= Brazil–Colombia border =

International border

Map op the Brazil–Colombia border area

The border between Brazil and Colombia is 1644.2 km long. The boundary was delimited in two treaties:
- the Vásquez Cobo-Martins treaty of 1907, establishing the line from the Rio Negro northwestward along the Amazon River-Orinoco watershed divide, "then generally southward along various river courses and straight-line segments to the mouth of the Apaporis River", and
- the Tratado de Límites y Navegación Fluvial of 1928, delimiting the Apaporis-Amazon segment of the boundary as a "geodesic line identical to its Brazilian-Peruvian antecedent after Colombia gained undisputed sovereignty over the area".

==History==
The Spanish Empire claimed jurisdiction over the New World in the Caribbean and North and South America, including the area once became the new Spanish colony of New Granada that is now Colombia.
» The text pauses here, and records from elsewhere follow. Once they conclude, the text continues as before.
Lemma validateRoute_checked p now r q : validateRoute identity_of p now r = inr q → checked (pr_processEpoch r) q ∧ pv_Server q = pv_Server p ∧ pv_RouteID q = pv_RouteID p.
Proof.
  unfold validateRoute. intros Hq. destruct (badID _ || _ || _) eqn:E1; [done|]. destruct (_ && _ && _ || _) eqn:E2; [done|].
  destruct (_ && _) eqn:E3 in Hq; [done|].
  set (p1 := if pv_AccessMode p == "" then p <| pv_AccessMode := "public" |> else p) in *.
  destruct (_ && _) eqn:E4 in Hq; [done|]. destruct (failed _ || _) eqn:E5 in Hq; [done|]. destruct (negb _ || _) eqn:E6 in Hq; [done|].
  destruct (failed _) eqn:E7 in Hq; [done|]. destruct (_ && _) eqn:E8 in Hq; [done|]. destruct (_ && _) eqn:E9 in Hq; [done|]. injection Hq as <-.
  destruct (default_mode p) as (Hk & Hs & Hr & Hm). fold p1 in Hk, Hs, Hr, Hm.
  assert (pv_Revision p1 = pv_Revision p) as Hrev by (subst p1; clear; by case_bool_decide).
  split; [|done]. apply orb_false_iff in E1 as [E0 E1], E5 as [_ E5], E6 as [E6 _]. split; cbn; try done.
  - by apply failed_false.
  - by apply negb_false_iff, bool_decide_eq_true in E5.
  - rewrite Hr, Hrev. apply orb_false_iff in E0 as [E0 E0']. split; [done|lia].
  - by apply negb_false_iff in E6.
  - rewrite Hk, Hm. by apply access_mode_checked.
Qed.

(** A successful change by [Attach]: what was registered goes first. *)
Definition vacate (id : string) r : DataCarrierPreviewRegistry :=
  match current r id with Some (i, e) => drop_route id i (pe_host e) r | None => r end.

Lemma vacate_inv id r : vinv r → vinv (vacate id r).
Proof. intros Hv. unfold vacate. destruct (current r id) as [[i e]|] eqn:E; [by apply drop_inv|done]. Qed.

Lemma publish_vacated p host i e r :
  vinv r → current r (pv_RouteID p) = Some (i, e) →
  publish_route p host (removeAliasesForRouteLocked (pv_RouteID (pe_route e)) (close_preview i r <| pr_byHost := delete (pe_host e) (pr_byHost r) |>))
  = publish_route p host (drop_route (pv_RouteID p) i (pe_host e) r).
Proof.
  intros Hv [Hb He]%current_Some. destruct (v_route _ Hv _ _ Hb) as (e0 & He0 & Hr & _). rewrite He in He0. injection He0 as <-. rewrite Hr.
  change (close_preview i r <| pr_byHost := delete (pe_host e) (pr_byHost r) |>) with (relink (λ x, x) (pe_host e) (ending i) r).
  rewrite relink_removeAliases, drop_route_eq, !publish_link. f_equal. unfold link. cbn. by rewrite insert_delete_eq.
Qed.

Lemma PreviewAttach_cases p now r :
  vinv r → (Preview_Attach identity_of p now r).2 = r
  ∨ ∃ q, validateRoute identity_of p now r = inr q ∧ pr_closed r = false ∧ let host := normalizePreviewCarrierHost (pv_Hostname q) in
      Preview_Attach identity_of p now r = (None, publish_route q host (vacate (pv_RouteID q) r))
      ∧ (∀ i e, current r (pv_RouteID q) = Some (i, e) → newerDataCarrierPreviewRoute (pe_route e) q = true)
      ∧ host_taken host (pv_RouteID q) r = false ∧ (current r (pv_RouteID q) = None → Z.of_nat (size (pr_byRoute r)) < pr_maximum r).
Proof.
  intros Hv. unfold Preview_Attach. destruct (validateRoute _ _ _ _) as [|q] eqn:Eq; [by left|]. destruct (pr_closed r) eqn:Ec; [by left|].
  unfold vacate. destruct (current r (pv_RouteID q)) as [[i e]|] eqn:E.
  - destruct (sameDataCarrierPreviewRoute _ _); [by left|]. destruct (newerDataCarrierPreviewRoute _ _) eqn:En; [|by left].
    destruct (host_taken _ _ _) eqn:Eh; [by left|]. cbn [negb]. right. exists q. rewrite E. split_and!; try done.
    + rewrite (publish_vacated q _ i e r) by done. done.
    + by intros i' e' [= <- <-].
  - destruct (host_taken _ _ _) eqn:Eh; [by left|]. destruct (_ <=? _) eqn:Em; [by left|]. right. exists q. rewrite E. split_and!; try done. intros _. lia.
Qed.

Lemma vacate_current id r id' : vinv r → current (vacate id r) id' = if decide (id' = id) then None else current r id'.
Proof.
  intros Hv. unfold vacate. destruct (current r id) as [[i e]|] eqn:E.
  - apply drop_current; [done|]. by apply current_Some in E as [? _].
  - destruct (decide _) as [->|]; done.
Qed.

Lemma byRoute_current r id : vinv r → (pr_byRoute r !! id = None ↔ current r id = None).
Proof.
  intros Hv. unfold current. destruct (_ !! id) as [i|] eqn:E; [|done]. destruct (v_route _ Hv _ _ E) as (e & -> & _). done.
Qed.

Lemma vacate_frame id r : pr_maximum (vacate id r) = pr_maximum r ∧ pr_processEpoch (vacate id r) = pr_processEpoch r ∧ pr_desiredAliases (vacate id r) = pr_desiredAliases r
  ∧ pr_closed (vacate id r) = pr_closed r.
Proof.
  unfold vacate. destruct (current r id) as [[i e]|]; [|done]. rewrite drop_route_eq. pose proof (removeAliases_routes id r) as []. by cbn.
Qed.

(** The host of a route to be attached is free once what it replaces is gone. *)
Lemma vacate_host id host r : vinv r → host_taken host id r = false → pr_byHost (vacate id r) !! host = None.
Proof.
  intros Hv Ht. destruct (pr_byHost (vacate id r) !! host) as [j|] eqn:Ej; [exfalso|done].
  destruct (v_host _ (vacate_inv id r Hv) _ _ Ej) as (e & He & Hr & _).
  assert (current (vacate id r) (pv_RouteID (pe_route e)) = Some (j, e)) as Hc by (by apply current_Some).
  rewrite vacate_current in Hc by done. destruct (decide _) as [|Hne]; [done|]. apply current_Some in Hc as [_ He0].
  unfold host_taken in Ht. assert (pr_byHost r !! host = Some j) as Hj.
  { unfold vacate in Ej. destruct (current r id) as [[i e1]|]; [|done]. rewrite drop_route_eq in Ej. cbn in Ej. apply lookup_delete_Some in Ej as [_ Ej].
    by apply (removeAliases_spec id r Hv) in Ej as [? _]. }
  rewrite Hj, He0 in Ht. by rewrite bool_decide_eq_false_2 in Ht.
Qed.

Lemma attach_linked q r :
  vinv r → checked (pr_processEpoch r) q → host_taken (normalizePreviewCarrierHost (pv_Hostname q)) (pv_RouteID q) r = false →
  (current r (pv_RouteID q) = None → Z.of_nat (size (pr_byRoute r)) < pr_maximum r) → pr_closed r = false →
  vinv (link q (normalizePreviewCarrierHost (pv_Hostname q)) (vacate (pv_RouteID q) r)).
Proof.
  intros Hv Hck Ht Hsz Hcl. pose proof (vacate_inv (pv_RouteID q) r Hv) as Hv1. destruct (vacate_frame (pv_RouteID q) r) as (Hm & Hp & _ & Hcl').
  apply link_inv; try done.
  - apply byRoute_current; [done|]. rewrite vacate_current by done. by rewrite decide_True.
  - by apply vacate_host.
  - by rewrite Hp.
  - rewrite Hm. unfold vacate. destruct (current r (pv_RouteID q)) as [[i e]|] eqn:E; [|by apply Hsz]. apply current_Some in E as [E _].
    rewrite drop_route_eq. cbn. pose proof (removeAliases_routes (pv_RouteID q) r) as Hs. rewrite (sr_byRoute _ _ Hs).
    pose proof (map_size_delete (pv_RouteID q) (pr_byRoute r)) as Hz. rewrite E in Hz. pose proof (v_maximum _ Hv).
    assert (size (pr_byRoute r) ≠ 0%nat) by (intros Z0%map_size_empty_iff; rewrite Z0 in E; done). lia.
  - by rewrite Hcl'.
Qed.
With the Treaty of Tordesillas divided the New World between Spain and Portugal, the Portuguese had gained control of the eastern coast of South America, which is now Brazil which connects and linked to the African coast of Portuguese West Africa (present day Angola) as part of the Portuguese Empire. The city of Rio de Janeiro was founded in 1565 by the Portuguese and was initially the seat of the Captaincy of Rio de Janeiro which took tens of thousands of African slaves from the city of São Paulo da Assunção de Loanda and shipped them to the New World of Rio de Janeiro. New Granada had declared independence from Spain on 20 July 1810, Colombia became the first South American country to achieve freedom from Spanish colonial rule as well as the third oldest independent country of Latin America after Haiti and the United States. On 8 September 1822, Brazil had gained independence from Portugal after it was formed by the United Kingdom of Portugal, Brazil and the Algarves.

==Border towns==
- BRA: Tabatinga, Benjamin Constant, Lauarete, Vila Bittencourt, Ipiranga, Cucui.
- COL: Leticia, Tarapacá, La Pedrera, Mitú, Taraira, Yavaraté, La Guadalupe.